* [TASK OBJECTIVE] Reproduce all of the data that follows, character for character.

* [SUPPLIED MATERIAL]
########

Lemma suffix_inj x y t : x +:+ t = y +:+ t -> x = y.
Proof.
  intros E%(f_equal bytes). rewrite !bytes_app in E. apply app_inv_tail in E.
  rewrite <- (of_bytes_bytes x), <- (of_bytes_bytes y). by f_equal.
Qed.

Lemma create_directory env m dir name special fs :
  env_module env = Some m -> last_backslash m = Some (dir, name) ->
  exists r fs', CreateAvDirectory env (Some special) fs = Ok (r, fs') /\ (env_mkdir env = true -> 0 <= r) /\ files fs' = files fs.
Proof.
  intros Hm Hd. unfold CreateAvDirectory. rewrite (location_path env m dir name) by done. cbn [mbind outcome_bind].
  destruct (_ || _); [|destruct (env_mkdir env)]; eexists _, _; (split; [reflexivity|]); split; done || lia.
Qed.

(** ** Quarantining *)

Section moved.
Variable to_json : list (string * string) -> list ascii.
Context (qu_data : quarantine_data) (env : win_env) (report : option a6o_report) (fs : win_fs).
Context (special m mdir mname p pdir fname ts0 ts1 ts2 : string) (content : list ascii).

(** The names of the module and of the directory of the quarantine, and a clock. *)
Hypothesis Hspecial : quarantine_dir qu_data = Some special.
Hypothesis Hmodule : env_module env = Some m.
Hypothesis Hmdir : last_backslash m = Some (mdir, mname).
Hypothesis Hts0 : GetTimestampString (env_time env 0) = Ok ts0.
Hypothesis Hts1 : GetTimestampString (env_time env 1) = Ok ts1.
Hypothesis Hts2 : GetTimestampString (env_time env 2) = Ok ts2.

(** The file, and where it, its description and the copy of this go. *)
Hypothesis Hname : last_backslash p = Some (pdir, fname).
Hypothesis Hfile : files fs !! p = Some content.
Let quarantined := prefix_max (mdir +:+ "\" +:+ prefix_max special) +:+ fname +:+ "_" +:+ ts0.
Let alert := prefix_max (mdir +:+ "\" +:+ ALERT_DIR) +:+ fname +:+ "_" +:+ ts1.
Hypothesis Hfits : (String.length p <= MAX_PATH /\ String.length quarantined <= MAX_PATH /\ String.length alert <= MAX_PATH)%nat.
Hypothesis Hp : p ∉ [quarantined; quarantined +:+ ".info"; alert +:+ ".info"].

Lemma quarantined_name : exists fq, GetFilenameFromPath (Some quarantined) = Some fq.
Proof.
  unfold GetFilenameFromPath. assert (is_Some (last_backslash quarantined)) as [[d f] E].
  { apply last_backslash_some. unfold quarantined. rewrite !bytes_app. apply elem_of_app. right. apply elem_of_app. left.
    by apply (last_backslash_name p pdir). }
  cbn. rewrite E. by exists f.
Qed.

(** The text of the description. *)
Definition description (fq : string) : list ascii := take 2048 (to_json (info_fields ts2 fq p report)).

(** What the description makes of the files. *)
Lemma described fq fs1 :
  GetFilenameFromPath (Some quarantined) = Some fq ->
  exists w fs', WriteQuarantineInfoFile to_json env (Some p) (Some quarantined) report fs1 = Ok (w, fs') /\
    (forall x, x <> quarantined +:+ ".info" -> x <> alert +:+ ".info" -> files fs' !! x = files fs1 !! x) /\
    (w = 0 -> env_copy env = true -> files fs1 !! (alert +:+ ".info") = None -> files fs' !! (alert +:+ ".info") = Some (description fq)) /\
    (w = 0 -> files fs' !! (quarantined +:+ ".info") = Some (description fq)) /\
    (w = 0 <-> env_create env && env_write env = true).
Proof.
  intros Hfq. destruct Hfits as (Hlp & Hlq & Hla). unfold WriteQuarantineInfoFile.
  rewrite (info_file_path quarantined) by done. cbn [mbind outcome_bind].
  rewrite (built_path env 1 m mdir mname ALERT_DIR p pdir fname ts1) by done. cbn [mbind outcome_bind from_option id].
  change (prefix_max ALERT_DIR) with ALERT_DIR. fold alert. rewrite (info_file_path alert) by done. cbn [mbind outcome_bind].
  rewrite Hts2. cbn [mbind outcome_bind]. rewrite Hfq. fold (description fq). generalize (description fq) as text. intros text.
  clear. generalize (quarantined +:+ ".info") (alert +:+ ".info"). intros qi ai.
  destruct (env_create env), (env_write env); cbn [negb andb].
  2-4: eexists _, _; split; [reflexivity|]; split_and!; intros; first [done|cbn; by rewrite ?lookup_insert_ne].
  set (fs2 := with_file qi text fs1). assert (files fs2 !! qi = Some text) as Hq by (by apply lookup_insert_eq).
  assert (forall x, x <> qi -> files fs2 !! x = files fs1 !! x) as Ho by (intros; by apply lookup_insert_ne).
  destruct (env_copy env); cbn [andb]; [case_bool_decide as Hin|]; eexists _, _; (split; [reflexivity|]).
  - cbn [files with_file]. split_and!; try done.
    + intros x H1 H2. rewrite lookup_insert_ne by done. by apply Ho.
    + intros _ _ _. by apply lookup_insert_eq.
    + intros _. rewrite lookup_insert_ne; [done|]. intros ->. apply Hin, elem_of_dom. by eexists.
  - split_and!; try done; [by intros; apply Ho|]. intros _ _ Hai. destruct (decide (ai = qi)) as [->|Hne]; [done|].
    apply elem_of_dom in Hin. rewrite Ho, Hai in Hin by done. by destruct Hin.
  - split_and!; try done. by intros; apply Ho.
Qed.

########

* [WRITTEN SOLUTION]
Lemma suffix_inj x y t : x +:+ t = y +:+ t -> x = y.
Proof.
  intros E%(f_equal bytes). rewrite !bytes_app in E. apply app_inv_tail in E.
  rewrite <- (of_bytes_bytes x), <- (of_bytes_bytes y). by f_equal.
Qed.

Lemma create_directory env m dir name special fs :
  env_module env = Some m -> last_backslash m = Some (dir, name) ->
  exists r fs', CreateAvDirectory env (Some special) fs = Ok (r, fs') /\ (env_mkdir env = true -> 0 <= r) /\ files fs' = files fs.
Proof.
  intros Hm Hd. unfold CreateAvDirectory. rewrite (location_path env m dir name) by done. cbn [mbind outcome_bind].
  destruct (_ || _); [|destruct (env_mkdir env)]; eexists _, _; (split; [reflexivity|]); split; done || lia.
Qed.

(** ** Quarantining *)

Section moved.
Variable to_json : list (string * string) -> list ascii.
Context (qu_data : quarantine_data) (env : win_env) (report : option a6o_report) (fs : win_fs).
Context (special m mdir mname p pdir fname ts0 ts1 ts2 : string) (content : list ascii).

(** The names of the module and of the directory of the quarantine, and a clock. *)
Hypothesis Hspecial : quarantine_dir qu_data = Some special.
Hypothesis Hmodule : env_module env = Some m.
Hypothesis Hmdir : last_backslash m = Some (mdir, mname).
Hypothesis Hts0 : GetTimestampString (env_time env 0) = Ok ts0.
Hypothesis Hts1 : GetTimestampString (env_time env 1) = Ok ts1.
Hypothesis Hts2 : GetTimestampString (env_time env 2) = Ok ts2.

(** The file, and where it, its description and the copy of this go. *)
Hypothesis Hname : last_backslash p = Some (pdir, fname).
Hypothesis Hfile : files fs !! p = Some content.
Let quarantined := prefix_max (mdir +:+ "\" +:+ prefix_max special) +:+ fname +:+ "_" +:+ ts0.
Let alert := prefix_max (mdir +:+ "\" +:+ ALERT_DIR) +:+ fname +:+ "_" +:+ ts1.
Hypothesis Hfits : (String.length p <= MAX_PATH /\ String.length quarantined <= MAX_PATH /\ String.length alert <= MAX_PATH)%nat.
Hypothesis Hp : p ∉ [quarantined; quarantined +:+ ".info"; alert +:+ ".info"].

Lemma quarantined_name : exists fq, GetFilenameFromPath (Some quarantined) = Some fq.
Proof.
  unfold GetFilenameFromPath. assert (is_Some (last_backslash quarantined)) as [[d f] E].
  { apply last_backslash_some. unfold quarantined. rewrite !bytes_app. apply elem_of_app. right. apply elem_of_app. left.
    by apply (last_backslash_name p pdir). }
  cbn. rewrite E. by exists f.
Qed.

(** The text of the description. *)
Definition description (fq : string) : list ascii := take 2048 (to_json (info_fields ts2 fq p report)).

(** What the description makes of the files. *)
Lemma described fq fs1 :
  GetFilenameFromPath (Some quarantined) = Some fq ->
  exists w fs', WriteQuarantineInfoFile to_json env (Some p) (Some quarantined) report fs1 = Ok (w, fs') /\
    (forall x, x <> quarantined +:+ ".info" -> x <> alert +:+ ".info" -> files fs' !! x = files fs1 !! x) /\
    (w = 0 -> env_copy env = true -> files fs1 !! (alert +:+ ".info") = None -> files fs' !! (alert +:+ ".info") = Some (description fq)) /\
    (w = 0 -> files fs' !! (quarantined +:+ ".info") = Some (description fq)) /\
    (w = 0 <-> env_create env && env_write env = true).
Proof.
  intros Hfq. destruct Hfits as (Hlp & Hlq & Hla). unfold WriteQuarantineInfoFile.
  rewrite (info_file_path quarantined) by done. cbn [mbind outcome_bind].
  rewrite (built_path env 1 m mdir mname ALERT_DIR p pdir fname ts1) by done. cbn [mbind outcome_bind from_option id].
  change (prefix_max ALERT_DIR) with ALERT_DIR. fold alert. rewrite (info_file_path alert) by done. cbn [mbind outcome_bind].
  rewrite Hts2. cbn [mbind outcome_bind]. rewrite Hfq. fold (description fq). generalize (description fq) as text. intros text.
  clear. generalize (quarantined +:+ ".info") (alert +:+ ".info"). intros qi ai.
  destruct (env_create env), (env_write env); cbn [negb andb].
  2-4: eexists _, _; split; [reflexivity|]; split_and!; intros; first [done|cbn; by rewrite ?lookup_insert_ne].
  set (fs2 := with_file qi text fs1). assert (files fs2 !! qi = Some text) as Hq by (by apply lookup_insert_eq).
  assert (forall x, x <> qi -> files fs2 !! x = files fs1 !! x) as Ho by (intros; by apply lookup_insert_ne).
  destruct (env_copy env); cbn [andb]; [case_bool_decide as Hin|]; eexists _, _; (split; [reflexivity|]).
  - cbn [files with_file]. split_and!; try done.
    + intros x H1 H2. rewrite lookup_insert_ne by done. by apply Ho.
    + intros _ _ _. by apply lookup_insert_eq.
    + intros _. rewrite lookup_insert_ne; [done|]. intros ->. apply Hin, elem_of_dom. by eexists.
  - split_and!; try done; [by intros; apply Ho|]. intros _ _ Hai. destruct (decide (ai = qi)) as [->|Hne]; [done|].
    apply elem_of_dom in Hin. rewrite Ho, Hai in Hin by done. by destruct Hin.
  - split_and!; try done. by intros; apply Ho.
Qed.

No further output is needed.